In terms of wavelengths, the commonly used C band 80-channel/96-channel systems cannot meet the requirements of ultra-large data centers. Similar to wireless technologies, the spectral width has to be extended and wavelengths need to be expanded to new bands (such as ultra-wide C band and L band). This is the direction that industry research and product development are currently taking. In addition, once optical-layer platforms are deployed, the maximum number of wavelengths is fixed, and they cannot withstand frequent service interruptions caused by optical-layer reconstruction in the future. As a result, the optical-layer smooth expansion capability needs to be reserved in the initial deployment. To support wider bands, multiplexer/demultiplexer boards, electrical-layer OTU boards, and other optical-layer boards, including lasers, amplifiers, and receivers, require technological innovation.
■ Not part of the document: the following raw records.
(** * Network ping monitor (rkt/ping/network_ping.py)

    A shallow embedding of the prober: [ping_single_ip], [ping_multiple_ips],
    [ping_network_range], [continuous_monitor], [print_results],
    [validate_ip] and the target loop of [main].

    Conventions of the embedding.
    - Python [str] is [string]; the text handled here is ASCII, the three
      status marks of the table are kept as their UTF-8 bytes and measured
      in code points by [py_len].
    - A Python exception is a value [exn] (class and message); a call that
      may raise returns [res A].  [try]/[except] is [except_].
    - A Python [float] is [pyfloat]: an exact rational, an infinity or nan.
      Binary64 rounding of arithmetic is not modelled; signs, comparisons
      with zero and the decimal text of a value are what the program uses.
    - Everything the program asks of the outside world (the ping process,
      the wall clock, the time stamp, the order in which futures complete)
      is an explicit argument.
    - The [ipaddress] module is the one of CPython 3.11.
    - [export_results], the reading of the address file and the parsing of
      the command line are outside the embedding; of a call that raises, the
      lines printed before are not kept. *)

From Stdlib Require Import String Ascii List ZArith Zbitwise QArith Qround.
From Stdlib Require Import Lia Lqa Bool.
From Stdlib Require Import Permutation Sorted.
From Stdlib Require DecimalString HexadecimalString.
Import ListNotations.

Local Open Scope string_scope.
Local Open Scope Z_scope.

(** ** Exceptions *)

Module Exn.

Inductive exn_class : Type :=
| BaseException | Exception | KeyboardInterrupt
| SubprocessError | TimeoutExpired
| ValueError | AddressValueError | NetmaskValueError | UnicodeDecodeError
| LookupError | IndexError
| TypeError
| OSError | FileNotFoundError | PermissionError.
Lemma observers_return_same (c : call) (s s' : Yarrow) :
  lock s = false ->
  match c with
  | Reseed _ _ | GenerateRandomBytes _ _ | GenerateRandomNumber _ _ _ => True
  | _ => False
  end ->
  exec c s = Some s' -> s' = s.
Proof.
  intros Hl Hc E. destruct c; try contradiction; simpl in E.
  - destruct (reseed_due s now0) eqn:D.
    + rewrite reseed_when_due in E by assumption. discriminate.
    + rewrite reseed_not_due in E by assumption. now inversion E.
  - destruct (generate_random_bytes_cases w n s Hl) as [B|[out B]];
      rewrite B in E; [discriminate|now inversion E].
  - unfold generate_random_number, bind in E.
    destruct (generate_random_bytes_cases
                w ((bit_length (high - low + 1) + 7) / 8) s Hl)
      as [B|[out B]]; rewrite B in E; [discriminate|].
    destruct (high - low + 1 =? 0); now inversion E.
Qed.

(** X6. [reseed], [generate_random_bytes] and [generate_random_number]
    never change the instance: on a reachable instance each of them either
    blocks or comes back, by a return or by [ZeroDivisionError], with every
    field as it was.  No reseed started by them ever completes. *)
Theorem requests_leave_instance_unchanged
        (t t' low high n : Z) (w : readings) (s : Yarrow) :
  reachable s ->
  (reseed t t' s = Blocks \/ reseed t t' s = Returns tt s) /\
  (generate_random_bytes w n s = Blocks \/
   exists out, generate_random_bytes w n s = Returns out s) /\
  (generate_random_number low high w s = Blocks \/
   generate_random_number low high w s = Raises ZeroDivisionError s \/
   exists v, generate_random_number low high w s = Returns v s).
Proof.
  intros R. destruct (reachable_idle s R) as [Hl _].
  split; [|split].
  - destruct (reseed_due s t) eqn:D.
    + left. now apply reseed_when_due.
    + right. now apply reseed_not_due.
  - now apply generate_random_bytes_cases.
  - destruct (reseed_due s (now w)) eqn:D.
    + left. now apply generate_random_number_due.
    + right. rewrite generate_random_number_not_due by assumption.
      destruct (high - low + 1 =? 0); [left; reflexivity|right].
      eexists. reflexivity.
Qed.

Lemma requests_leave_instance_unchanged_witness :
  reachable seeded /\
  (reseed 0 0 seeded = Blocks \/ reseed 0 0 seeded = Returns tt seeded) /\
  (generate_random_bytes early 5 seeded = Blocks \/
   exists out, generate_random_bytes early 5 seeded = Returns out seeded) /\
  (generate_random_number 1 6 early seeded = Blocks \/
   generate_random_number 1 6 early seeded
   = Raises ZeroDivisionError seeded \/
   exists v, generate_random_number 1 6 early seeded = Returns v seeded).
Proof.
  split; [exact reachable_seeded|].
  exact (requests_leave_instance_unchanged 0 0 1 6 5 early seeded
           reachable_seeded).
Defined.

Lemma add_entropy_sources_only_pool (sources : list bytes) (s : Yarrow) :
  lock s = false ->
  exists p, add_entropy_sources sources s = Returns tt (set_entropy_pool p s).
Proof.
  revert s. induction sources as [|d rest IH]; intros s Hl; simpl.
  - exists (entropy_pool s). now rewrite set_entropy_pool_same.
  - unfold bind. rewrite add_entropy_free by assumption.
    destruct (IH (set_entropy_pool
                    (pool_after (max_pool_size s) (entropy_pool s) d) s) Hl)
      as [p E].
    exists p. rewrite E. reflexivity.
Qed.

(** What one call that comes back can change. *)
Lemma exec_fields (c : call) (s s' : Yarrow) :
  idle s -> exec c s = Some s' ->
  last_reseed_time s' = last_reseed_time s /\
  (is_generate_seed c = false -> seed s' = seed s) /\
  (is_configure c = false -> reseed_interval s' = reseed_interval s) /\
  len (seed s) <= len (seed s').
Proof.
  intros [Hl Hs] E. destruct c; simpl in E.
  - rewrite add_entropy_free in E by assumption. inversion E; subst.
    cbn. repeat split; lia.
  - destruct (add_entropy_sources_only_pool sources s Hl) as [p Ep].
    rewrite Ep in E. inversion E; subst. cbn. repeat split; lia.
  - unfold add_system_entropy, bind in E.
    rewrite add_entropy_free in E by assumption.
    rewrite add_entropy_free in E by assumption.
    inversion E; subst. cbn. repeat split; lia.
  - unfold add_user_entropy in E.
    rewrite add_entropy_free in E by assumption. inversion E; subst.
    cbn. repeat split; lia.
  - rewrite generate_seed_free in E by assumption. inversion E; subst.
    cbn [seed set_seed last_reseed_time reseed_interval is_generate_seed].
    repeat split; try discriminate.
    unfold len. rewrite sha256_length.
    destruct Hs as [-> | ->]; simpl; lia.
  - apply (observers_return_same (Reseed now0 stamp0) s s' Hl I) in E.
    subst. repeat split; lia.
  - apply (observers_return_same (GenerateRandomBytes w n) s s' Hl I) in E.
    subst. repeat split; lia.
  - apply (observers_return_same (GenerateRandomNumber low high w) s s' Hl I)
      in E.
    subst. repeat split; lia.
  - rewrite configure_free in E by assumption. inversion E; subst.
    cbn. repeat split; try discriminate; lia.
Qed.
(** No two representatives share a key. *)
Definition distinct_keys (l : list priced_row) : Prop :=
  ForallOrdPairs (fun a b => same_group a b = false) l.

(** Two groups have the same key. *)
Definition same_key (g h : group) : Prop :=
  g_route_key g = g_route_key h /\ g_carrier_price g == g_carrier_price h.

(** Equality of nullable rationals, up to the representation of the
    fraction. *)
Definition opt_Qeq (a b : option Q) : Prop :=
  match a, b with
  | Some x, Some y => x == y
  | None, None => True
  | _, _ => False
  end.

(** Every value of the first column occurs in the second. *)
Definition covered (l1 l2 : list Q) : Prop :=
  forall x, In x l1 -> exists y, In y l2 /\ x == y.

(** ** Pools of the tiered fallback *)

Section Pools.

Variable current_year : Z.
Variable min_count : Z.
Variable use_time_weighting : bool.

(** A pool of rows meets the threshold when its statistic exists and
    its [valid_count] is at least the minimum count. *)
Definition meets_threshold (df : list match_row) : Prop :=
  exists s,
    estimate_price_from_df current_year df use_time_weighting = Some s
    /\ (min_count <= Z.of_nat (valid_count s))%Z.

(** The first pool of a list for which [try_tier] succeeds. *)
Fixpoint first_tier (pools : list (list match_row * string))
  : option stats :=
  match pools with
  | [] => None
  | (df, label) :: rest =>
      match try_tier current_year min_count df label use_time_weighting with
      | Some result => Some result
      | None => first_tier rest
      end
  end.

End Pools.

(** The four pools with their labels, in the order of evaluation. *)
Definition combinations (matches_3 within_10 within_20 matches_2
                         : list match_row)
  : list (list match_row * string) :=
  [ (matches_3, label_1);
    (matches_3 ++ within_10, label_2);
    (matches_3 ++ within_10 ++ within_20, label_3);
    (matches_3 ++ within_10 ++ within_20 ++ matches_2, label_4) ].

(** ** Matching tiers *)

Definition has_null_coordinate (r : shipment) : Prop :=
  s_origin_lat r = None \/ s_origin_lon r = None
  \/ s_dest_lat r = None \/ s_dest_lon r = None.
(** * The statistics counter registry of syslog-ng (lib/stats.c)

    A shallow embedding of the counter registry: the [StatsCounter] records,
    the hash table that owns them, the register / unregister life cycle, the
    pruning sweep and the CSV exporter, followed by the properties proved
    about them.

    Records live at addresses: the hash table stores pointers, and the
    handles the API gives out are pointers into the records, so the model
    keeps a store of records indexed by address next to the table. *)

From Stdlib Require Import ZArith Lia String Ascii.
From stdpp Require Import base numbers option list gmap strings vector pretty.

Local Open Scope Z_scope.

(** ** Outcomes of a call

    [g_assert] and [g_assert_not_reached] abort the process; an access
    outside a live object is undefined behaviour. Both end the run. *)

Inductive outcome (A : Type) : Type :=
| Ok (a : A)
| AssertFail
| MemFault.

Arguments Ok {A} a.
Arguments AssertFail {A}.
Arguments MemFault {A}.

(** ** Data model *)

(** Modelled from the spec: the enumeration [StatsCounterType] of stats.h,
    which is not in stats.c; the closed set of sub-types, numbered in the
    order that the [tag_names] table of stats.c gives them. *)
Inductive StatsCounterType : Type :=
| SC_TYPE_DROPPED
| SC_TYPE_PROCESSED
| SC_TYPE_STORED
| SC_TYPE_SUPPRESSED
| SC_TYPE_STAMP.

(** Modelled from the spec: [SC_TYPE_MAX] of stats.h, the number of
    sub-types, which is the length of [tag_names]. *)
Definition SC_TYPE_MAX : nat := 5.

(** The numeric value of a counter type, as used in [1 << type]. *)
Definition type_num (t : StatsCounterType) : Z :=
  match t with
  | SC_TYPE_DROPPED => 0
  | SC_TYPE_PROCESSED => 1
  | SC_TYPE_STORED => 2
  | SC_TYPE_SUPPRESSED => 3
  | SC_TYPE_STAMP => 4
  end.

(** The slot of a counter type in [counters[SC_TYPE_MAX]]. *)
Definition type_index (t : StatsCounterType) : fin SC_TYPE_MAX :=
  match t with
  | SC_TYPE_DROPPED => 0%fin
  | SC_TYPE_PROCESSED => 1%fin
  | SC_TYPE_STORED => 2%fin
  | SC_TYPE_SUPPRESSED => 3%fin
  | SC_TYPE_STAMP => 4%fin
  end.

(** The counter types in the order [for (type = 0; type < SC_TYPE_MAX;
    type++)] visits them. *)
Definition all_types : list StatsCounterType :=
  [SC_TYPE_DROPPED; SC_TYPE_PROCESSED; SC_TYPE_STORED; SC_TYPE_SUPPRESSED;
   SC_TYPE_STAMP].
(** What a collaborator does with a call: it raises, or it answers. For a
    chat completion the answer carries [response.choices[0].message.content],
    which is a string or, when the response has no content, [None] (a
    malformed response makes that expression raise, and is a [Fault]); for
    a Redis command the answer carries nothing of interest, the store
    decides the reply. *)
Inductive Reply :=
| Fault
| Answer (text : option string).

(** One entry per external call, in the order of the calls: the seconds
    that pass until the call completes, and its outcome. *)
Record Step := {
  elapsed : nat;
  reply : Reply
}.

Record Event := {
  call : Call;
  outcome : Reply
}.

(** The Redis keyspace maps a key to its value and the instant at which it
    expires. The value is kept as the [Context] itself: [json.loads] gives
    back the dictionary [json.dumps] was given. [script] is the behaviour of
    the collaborators still to come; when it runs out they are unreachable.
    [trace] records the calls made so far. *)
Record World := {
  redis : gmap string (Context * nat);
  clock : nat;
  script : list Step;
  trace : list Event
}.

Inductive exn :=
| RedisError
| OpenAIError
| AttributeError.

Inductive Result (A : Type) :=
| Return (a : A)
| Raise (e : exn).
Arguments Return {A} a.
Arguments Raise {A} e.

(** ** State and exceptions *)

Definition M (A : Type) : Type := World -> Result A * World.

Definition ret {A} (a : A) : M A := fun w => (Return a, w).

Definition bind {A B} (m : M A) (k : A -> M B) : M B :=
  fun w =>
    match m w with
    | (Return a, w') => k a w'
    | (Raise e, w') => (Raise e, w')
    end.

Definition raise {A} (e : exn) : M A := fun w => (Raise e, w).

(** [try: m except Exception: h] *)
Definition try_except {A} (m : M A) (h : exn -> M A) : M A :=
  fun w =>
    match m w with
    | (Return a, w') => (Return a, w')
    | (Raise e, w') => h e w'
    end.

Declare Scope py_scope.
Delimit Scope py_scope with py.
Notation "x <- m ;; k" := (bind m (fun x => k))
  (at level 100, m at next level, right associativity) : py_scope.
Notation "m ;;; k" := (bind m (fun _ => k))
  (at level 100, right associativity) : py_scope.
Local Open Scope py_scope.

Definition exn_of (c : Call) : exn :=
  match c with
  | RedisGet _ | RedisSetex _ _ _ => RedisError
  | ChatCompletion _ _ _ _ => OpenAIError
  end.
(** * Scenario-tree generator of MIND (planners/mind/scenario_tree.py)

    A shallow embedding of [ScenarioTreeGenerator]: the tree of scenario
    nodes, the branch decision, the prune-and-merge engine, the high-level
    command resolver and the extraction of the probability-weighted
    scenario trees.

    Conventions.
    - Tensors are lists: a [N, L, 2] tensor is a [list (list vec2)], a
      [N, L, 1] tensor a [list (list Q)].
    - Finite floating-point numbers are rationals ([Q]) and arithmetic on
      them is exact; the special values a division can produce (NaN and the
      infinities) are kept, see [fval].
    - Python exceptions are values of [exn]; a function that can raise
      returns a [result].  A [while] loop whose exit depends on the data
      takes a bound on its iterations and ends in [OutOfFuel], which is not
      a Python exception, when the bound is reached: the loop in Python
      would still be running.
    - Shapes agree, as the batching precondition of the network demands:
      where two tensors are combined element by element the model pairs
      their common prefix.
    - Time steps, lengths, depths and indices are natural numbers. *)

From Stdlib Require Import List String Ascii Bool Arith PeanoNat Lia.
From Stdlib Require Import ZArith QArith Qabs Qround Qpower.
From Stdlib Require Import DecimalString DecimalNat.
From Stdlib Require Import Permutation.
Import ListNotations.

Set Implicit Arguments.
Local Open Scope Q_scope.

(* ================================================================== *)
(** ** Exceptions *)

Inductive exn : Type :=
| AssertionError (msg : string)
| IndexError
| KeyError
| ValueError
| TypeError
| RuntimeError
| OutOfFuel.

Inductive result (A : Type) : Type :=
| Ok (a : A)
| Raise (e : exn).

Arguments Ok {A} a.
Arguments Raise {A} e.

Definition bind {A B : Type} (r : result A) (k : A -> result B) : result B :=
  match r with
  | Ok a => k a
  | Raise e => Raise e
  end.

Notation "x <- r ;; k" := (bind r (fun x => k))
  (at level 61, r at next level, right associativity).
Notation "' pat <- r ;; k" := (bind r (fun x => match x with pat => k end))
  (at level 61, pat pattern, r at next level, right associativity).

Definition is_ok {A : Type} (r : result A) : bool :=
  match r with Ok _ => true | Raise _ => false end.

(** A lookup that raises when the key or index is absent. *)
Definition or_raise {A : Type} (e : exn) (o : option A) : result A :=
  match o with Some a => Ok a | None => Raise e end.

(** [for x in l: acc = f(acc, x)], stopping at the first exception. *)
Fixpoint foldM {A S : Type} (f : S -> A -> result S) (l : list A) (s : S)
  : result S :=
  match l with
  | [] => Ok s
  | x :: l' => s' <- f s x ;; foldM f l' s'
  end.

Fixpoint mapM {A B : Type} (f : A -> result B) (l : list A) : result (list B) :=
  match l with
  | [] => Ok []
  | x :: l' => y <- f x ;; ys <- mapM f l' ;; Ok (y :: ys)
  end.

(* ================================================================== *)
(** ** Numbers *)

Definition Qltb (x y : Q) : bool := negb (Qle_bool y x).

(** The value of a floating-point expression: a finite number, an
    infinity, or NaN. *)
Inductive fval : Type :=
| Fin (q : Q)
| PInf
| NInf
| NaN.


(** IEEE division of two finite numbers: a zero divisor gives NaN for
    [0/0] and a signed infinity otherwise. *)
Definition fdiv (x y : Q) : fval :=
  if Qeq_bool y 0 then
    if Qeq_bool x 0 then NaN
    else if Qltb 0 x then PInf else NInf
  else Fin (x / y).

Definition fneg (x : fval) : fval :=
  match x with
  | Fin q => Fin (- q)
  | PInf => NInf
  | NInf => PInf
  | NaN => NaN
  end.

Definition fadd (x y : fval) : fval :=
  match x, y with
  | NaN, _ | _, NaN => NaN
  | Fin a, Fin b => Fin (a + b)
  | PInf, NInf | NInf, PInf => NaN
  | PInf, _ | _, PInf => PInf
  | NInf, _ | _, NInf => NInf
  end.

Definition fsub (x y : fval) : fval := fadd x (fneg y).

Definition fsign_mul (pos : bool) (q : Q) : fval :=
  if Qeq_bool q 0 then NaN
  else if Bool.eqb pos (Qltb 0 q) then PInf else NInf.

Definition fmul (x y : fval) : fval :=
  match x, y with
  | NaN, _ | _, NaN => NaN
  | Fin a, Fin b => Fin (a * b)
  | PInf, Fin b => fsign_mul true b
  | NInf, Fin b => fsign_mul false b
  | Fin a, PInf => fsign_mul true a
  | Fin a, NInf => fsign_mul false a
  | PInf, PInf | NInf, NInf => PInf
  | PInf, NInf | NInf, PInf => NInf
  end.

Definition fabs (x : fval) : fval :=
  match x with
  | Fin q => Fin (Qabs q)
  | PInf | NInf => PInf
  | NaN => NaN
  end.

(** [x > y]; every comparison with NaN is false. *)
Definition fgtb (x y : fval) : bool :=
  match x, y with
  | NaN, _ | _, NaN => false
  | Fin a, Fin b => Qltb b a
  | PInf, PInf => false
  | PInf, _ => true
  | _, PInf => false
  | NInf, _ => false
  | Fin _, NInf => true
  end.

Definition fsum (l : list fval) : fval := fold_left fadd l (Fin 0).

Definition Qsum (l : list Q) : Q := fold_left Qplus l 0.

Definition vec2 : Type := Q * Q.
Definition mat2 : Type := (Q * Q) * (Q * Q).

Definition vsub (a b : vec2) : vec2 := (fst a - fst b, snd a - snd b).
Definition vadd (a b : vec2) : vec2 := (fst a + fst b, snd a + snd b).

(** [v @ m] for a row vector [v]. *)
Definition vmatmul (v : vec2) (m : mat2) : vec2 :=
  (fst v * fst (fst m) + snd v * fst (snd m),
   fst v * snd (fst m) + snd v * snd (snd m)).

Definition transpose (m : mat2) : mat2 :=
  ((fst (fst m), fst (snd m)), (snd (fst m), snd (snd m))).

(** The numeric primitives of torch the generator calls: square root
    (inside [torch.norm]), sine, cosine, [atan2] and the constant pi. *)
Class Backend : Type := {
  b_sqrt : Q -> Q;
  b_sin : Q -> Q;
  b_cos : Q -> Q;
  b_atan2 : Q -> Q -> Q;
  b_pi : Q
}.

Section Numeric.
  Context {B : Backend}.

  (** [torch.norm(v)] of a 2-vector. *)
Definition norm (v : vec2) : Q := b_sqrt (fst v * fst v + snd v * snd v).

Definition fsin (x : fval) : fval :=
    match x with Fin q => Fin (b_sin q) | _ => NaN end.

Definition fcos (x : fval) : fval :=
    match x with Fin q => Fin (b_cos q) | _ => NaN end.

  (** [torch.atan2(y, x)]: NaN when an argument is NaN; an infinite
      argument gives the angle of the corresponding direction. *)
Definition fatan2 (y x : fval) : fval :=
    match y, x with
    | NaN, _ | _, NaN => NaN
    | Fin a, Fin b => Fin (b_atan2 a b)
    | PInf, PInf => Fin (b_atan2 1 1)
    | PInf, NInf => Fin (b_atan2 1 (-1))
    | NInf, PInf => Fin (b_atan2 (-1) 1)
    | NInf, NInf => Fin (b_atan2 (-1) (-1))
    | PInf, Fin _ => Fin (b_atan2 1 0)
    | NInf, Fin _ => Fin (b_atan2 (-1) 0)
    | Fin a, PInf => Fin 0
    | Fin a, NInf => if Qltb a 0 then Fin (- b_atan2 0 (-1)) else Fin (b_atan2 0 (-1))
    end.

  (** [torch.atan2(torch.sin(d), torch.cos(d))]: the angle wrapped into
      (-pi, pi]. *)
Definition wrap_angle (d : fval) : fval := fatan2 (fsin d) (fcos d).

End Numeric.

(* ================================================================== *)
(** ** The tree of nodes (planners/basic/tree.py) *)

Module Tree.

  (** Modelled from the spec: planners/basic/tree.py ([Node] and its
      fields) is not among the sources.  "Node = {key, parent_key
      (nullable), children_keys (ordered sequence), depth, payload}". *)
Record Node (A : Type) : Type := mkNode {
    key : string;
    parent_key : option string;
    children_keys : list string;
    depth : nat;
    data : A
  }.

  (** Modelled from the spec: planners/basic/tree.py ([Tree]) is not among
      the sources.  "A mapping from node key to Node"; the nodes are kept
      in insertion order, as a Python dict keeps them. *)
Definition t (A : Type) : Type := list (Node A).

  Section Ops.
    Context {A : Type}.

Definition empty : t A := [].

Definition has_key (k : string) (n : Node A) : bool := String.eqb (key n) k.

    (** Modelled from the spec: [Tree.get_node], "lookup". *)
Definition get_node (tr : t A) (k : string) : option (Node A) :=
      find (has_key k) tr.

Definition is_root (n : Node A) : bool :=
      match parent_key n with None => true | Some _ => false end.

    (** Modelled from the spec: [Tree.get_root], the node whose parent key
        is null. *)
Definition get_root (tr : t A) : option (Node A) := find is_root tr.

Definition is_leaf (n : Node A) : bool :=
      match children_keys n with [] => true | _ :: _ => false end.

    (** Modelled from the spec: [Tree.get_leaf_nodes], "leaf enumeration":
        the nodes without children. *)
Definition get_leaf_nodes (tr : t A) : list (Node A) := filter is_leaf tr.

Definition add_child (p c : string) (n : Node A) : Node A :=
      if has_key p n
      then mkNode (key n) (parent_key n) (children_keys n ++ [c]) (depth n) (data n)
      else n.

    (** Modelled from the spec: [Tree.add_node], "insertion".  The spec's
        invariants are its preconditions: "no key appears twice", "every
        non-root key's parent exists in the tree before insertion", "depth
        = parent.depth + 1", "append-only children list".  An insertion
        that would break one of them raises. *)
Definition add_node (tr : t A) (k : string) (pk : option string) (d : A)
      : result (t A) :=
      match get_node tr k with
      | Some _ => Raise ValueError
      | None =>
          match pk with
          | None => Ok (tr ++ [mkNode k None [] 0 d])
          | Some p =>
              match get_node tr p with
              | None => Raise ValueError
              | Some pn =>
                  Ok (map (add_child p k) tr ++ [mkNode k (Some p) [] (S (depth pn)) d])
              end
          end
      end.

    (** An in-place update of the payload of the node object with key
        [k]. *)
Definition modify_data (k : string) (f : A -> A) (n : Node A) : Node A :=
      if has_key k n
      then mkNode (key n) (parent_key n) (children_keys n) (depth n) (f (data n))
      else n.

Definition keys (tr : t A) : list string := map (@key A) tr.

  End Ops.

End Tree.

(* ================================================================== *)
(** ** Scenario payloads *)

(** Agent metadata carried through unchanged. *)
Record TrajMeta : Type := mkMeta {
  TRAJS_TYPE : list (list Q);
  TRAJS_TID : list string;
  TRAJS_CAT : list string
}.

(** The dict [cur_data] that [prune_merge] builds for a surviving mode:
    the payload [ScenarioData.data] of a scenario node. *)
Record PredData : Type := mkPred {
  SCEN_PROB : Q;
  CUR_T : nat;
  END_T : nat;
  PARENT_ID : string;
  SCEN_ID : string;
  TRAJS : TrajMeta;
  TRAJS_POS_HIST : list (list vec2);
  TRAJS_COV_HIST : list (list Q);
  TRAJS_ANG_HIST : list (list Q);
  TRAJS_VEL_HIST : list (list vec2);
  TGT_PTS : list vec2
}.

Definition set_END_T (t : nat) (d : PredData) : PredData :=
  mkPred (SCEN_PROB d) (CUR_T d) t (PARENT_ID d) (SCEN_ID d) (TRAJS d)
         (TRAJS_POS_HIST d) (TRAJS_COV_HIST d) (TRAJS_ANG_HIST d)
         (TRAJS_VEL_HIST d) (TGT_PTS d).

(** [x[:, :n]] and [x[:, -n:]] on a [N, L, ...] tensor. *)
Definition slice_to {A : Type} (n : nat) (x : list (list A)) : list (list A) :=
  map (firstn n) x.

(** [l[-n:]]: Python reads [l[-0:]] as the whole of [l]. *)
Definition lastn {A : Type} (n : nat) (l : list A) : list A :=
  match n with
  | O => l
  | _ => skipn (List.length l - n) l
  end.

Definition slice_last {A : Type} (n : nat) (x : list (list A)) : list (list A) :=
  map (lastn n) x.

(** [x[:, i]]: raises IndexError when [i] is out of range. *)
Definition column {A : Type} (i : nat) (x : list (list A)) : result (list A) :=
  mapM (fun row => or_raise IndexError (nth_error row i)) x.

(* ================================================================== *)
(** ** Collaborators outside the sources *)

Definition fvec2 : Type := fval * fval.

Definition fin2 (v : vec2) : fvec2 := (Fin (fst v), Fin (snd v)).

(** The helpers of planners/mind/utils.py that the generator calls and the
    types they exchange.  utils.py is not among the sources: the helpers
    are parameters of the development. *)
Class Utils : Type := {
  LaneGraph : Type;
  Rpe : Type;
  CovParam : Type;
  MapData : Type;
  AgentObs : Type;
  (** [get_origin_rotation(traj_pos, traj_ang, device)]: origin, rotation
      matrix and heading of the frame of a trajectory. *)
  get_origin_rotation : list vec2 -> list Q -> vec2 * mat2 * Q;
  get_new_lane_graph : LaneGraph -> vec2 -> mat2 -> LaneGraph;
  update_lane_graph_from_argo : MapData -> vec2 -> mat2 -> LaneGraph;
  lane_ctrs : LaneGraph -> list vec2;
  lane_vecs : LaneGraph -> list vec2;
  (** [get_rpe(ctrs, vecs)]: the relative-position encoding and its mask. *)
  get_rpe : list fvec2 -> list fvec2 -> Rpe;
  (** [get_angle(vel)]: the heading of a velocity or of a (cos, sin) pair. *)
  get_angle : vec2 -> Q;
  (** [get_max_covariance(params)]: the largest standard deviation. *)
  get_max_covariance : CovParam -> Q;
  get_distance_to_polyline : list vec2 -> vec2 -> Q;
  (** [get_agent_trajectories(agent_obs, device)]: positions, headings,
      velocities, types, validity flags, track ids and categories. *)
  get_agent_trajectories :
    AgentObs -> list (list vec2) * list (list Q) * list (list vec2) *
                list (list Q) * list (list Q) * list string * list string
}.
In conclusion, the key to effective DCI acceleration lies in whether the WDM-based DCI technology can effectively improve the single-wavelength rate and increase the number of wavelengths, driving technical breakthroughs in hardware design, algorithms, and system components such as chips, lasers, receivers, and amplifiers to continuously approach the Shannon limit. Currently, single-wavelength 100G/200G is the mainstream commercial DCI technology, single-wavelength 400G/600G has been successfully put into commercial use, and single-wavelength 800G is expected to be put into commercial use sometime in 2020. Let's stay tuned for its single-fiber capacity, transmission performance, and involved key technologies.
1 WDM: Wavelength Division Multiplexing. This technology concurrently transmits optical signals of two or more wavelengths through an optical fiber.
2 Polarization division multiplexing (PDM): The method used for carrying different information using waves of two orthogonal polarization states in an optical fiber.